And, no, importing a note back in with the same idea would be a very bad idea. ...
(BTW: Note GUIDs are assigned by the server - never by the local app - even when you're offline.)

<sorry for jumping in once more - we might open an new thread for this 😉>

GUIDs are designed to be unique even if they're created indepentely on different machines. Creating them only on server site might have been a design fail.

If a note jumps into life, it should get a GUID. Syncing a note identified by its GUID means "take the last change" - in a first try. Next step to get a more reliable result is "Compare change dates with last sync date. If both note versions differ from sync dates put the older one to 'conflicts' and take the new one as actual." A user who meets too many conflicts will think over his/her workflow...

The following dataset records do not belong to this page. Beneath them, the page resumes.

Lemma load_dev_inv l d k k' : load_dev l k = Ret (d, k') -> k_devs k !! l = Some d /\ k' = k.
Proof.
  unfold load_dev, gets, mbind, M_bind. destruct (k_devs k !! l); simpl; [|done].
  unfold mret, M_ret. naive_solver.
Qed.

Lemma find_in_spec ls pd k :
  (forall l, l ∈ ls -> exists d, k_devs k !! l = Some d) ->
  exists o, find_in ls pd k = Ret (o, k) /\
  match o with
  | Some l => l ∈ ls /\ exists d, k_devs k !! l = Some d /\ d_pdev d = pd
  | None => forall l d, l ∈ ls -> k_devs k !! l = Some d -> d_pdev d <> pd
  end.
Proof.
  induction ls as [|l ls IH]; intros Hls.
  - exists None. split; [done|]. intros l d Hl. by apply elem_of_nil in Hl.
  - destruct (Hls l) as [d Hd]; [constructor|]. simpl.
    rewrite (bind_ret _ _ _ _ _ (load_dev_Some _ _ _ Hd)).
    destruct (Z.eqb_spec (d_pdev d) pd) as [E|E].
    + exists (Some l). split; [done|]. split; [constructor|eauto].
    + destruct IH as ([l'|] & Ef & Ho); [intros; apply Hls; by constructor|..].
      * exists (Some l'). split; [done|]. destruct Ho. split; [by constructor|done].
      * exists None. split; [done|]. intros l' d' [->|Hl']%elem_of_cons Hd'; [congruence|eauto].
Qed.

Lemma pop_find_dev_spec pd k :
  kinv k -> exists o, pop_find_dev pd k = Ret (o, k) /\
  match o with
  | Some l => exists d, listed k l d /\ d_pdev d = pd
  | None => forall l d, listed k l d -> d_pdev d <> pd
  end.
Proof.
  intros Hk. destruct (find_in_spec (k_list k) pd k (ki_dev k Hk)) as (o & E & Ho).
  exists o. split; [done|]. destruct o as [l|].
  - destruct Ho as (Hl & d & Hd & E'). by exists d.
  - intros l d [Hl Hd]. eauto.
Qed.

(** A structure that is not on the list does not matter. *)
Lemma kinv_unlisted k d p :
  kinv k -> quiet (k_env k) p ->
  kinv (K (<[k_next k:=d]> (k_devs k)) (k_list k) (k_files k) (Pos.succ (k_next k)) p).
Proof.
  intros Hk Hq. apply (kinv_quiet _ p Hq) in Hk. destruct Hk as [Hnd Hdev Hsz Hpd Hnm Hlv Hdn Hms Hmo Hfr].
  simpl in *.
  assert (forall l, l ∈ k_list k -> l <> k_next k) as Hne.
  { intros l Hl ->. destruct (Hdev _ Hl) as [d' Hd']. apply Hfr in Hd'. lia. }
  set (k' := K _ _ _ _ _).
  assert (forall l d', listed k' l d' <-> listed (with_env p k) l d') as Hls.
  { intros l d'. unfold listed; simpl. split; intros [Hl Hd]; (split; [done|]).
    - rewrite lookup_insert_ne in Hd; [done|]. intros E. by apply (Hne l).
    - rewrite lookup_insert_ne; [done|]. intros E. by apply (Hne l). }
  constructor; simpl; try done.
  - intros l Hl. rewrite lookup_insert_ne; [eauto|]. intros E. by apply (Hne l).
  - intros l d' Hd. apply Hls in Hd. eauto.
  - intros l1 l2 d1 d2 H1%Hls H2%Hls. eauto.
  - intros l1 l2 d1 d2 H1%Hls H2%Hls. eauto.
  - intros r. rewrite Hlv. split; intros (l & d' & Hd & Hr); exists l, d'; (split; [by apply Hls|done]).
  - intros l d' Hd%Hls. eauto.
  - intros l d' Hd%Hls. eauto.
  - intros n Hn Hp. destruct (Hmo n Hn Hp) as (l & d' & Hd & En). exists l, d'. split; [by apply Hls|done].
  - intros l d'. rewrite lookup_insert_Some. intros [[<- _]|[_ Hd]]; [lia|]. apply Hfr in Hd. lia.
Qed.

If a note is identified by a GUID from birth to dead, it would be a really good idea to import it back from an ENEX with exactly this GUID (and its assigned "changed" and "last synced" date). Every link to this note would keep intact (if links are based on destination GUIDs also). Users might export notes, delete them from their workspaces, re-import them later or move them to other workspaces,  ... - all without  loosing any reference to the correct note.

20 hours ago, dcon said:

Even just adding the note's GUID to the export is not sufficient - because the current export has no notebook information. If you modified the import procedure to allow selecting multiple enexs and assigning each to a notebook on import, then you could reconstruct the graph.

Forgetting notebook information in ENEX might be another design fail (which can be solved of course by an ENEX-2 in future 😉)

A notebook could be identified by a GUID. A note-to-notebook assignment means simply adding the notebook GUID to a note (like adding tag-GUIDs to a note). Notebook properties like its name, parent notebook, ownership (in business spaces) and so on are apart from that - and should be included to ENEX as well.

By doing so, one ENEX might contain a complete user's EN account content with notebook information - no need to select multiple ENEXs with specific destination notebooks on import.

If You (or current EN developers) are in doubt whether a user really plans to merge ENEX content to current notebooks, offer two commands: "Merge ENEX" means "use current notebooks (and tags) " whereas "Import ENEX" means "create new notebooks (and tags)".

It's only an idea - it your (all) turn now to to spin it further...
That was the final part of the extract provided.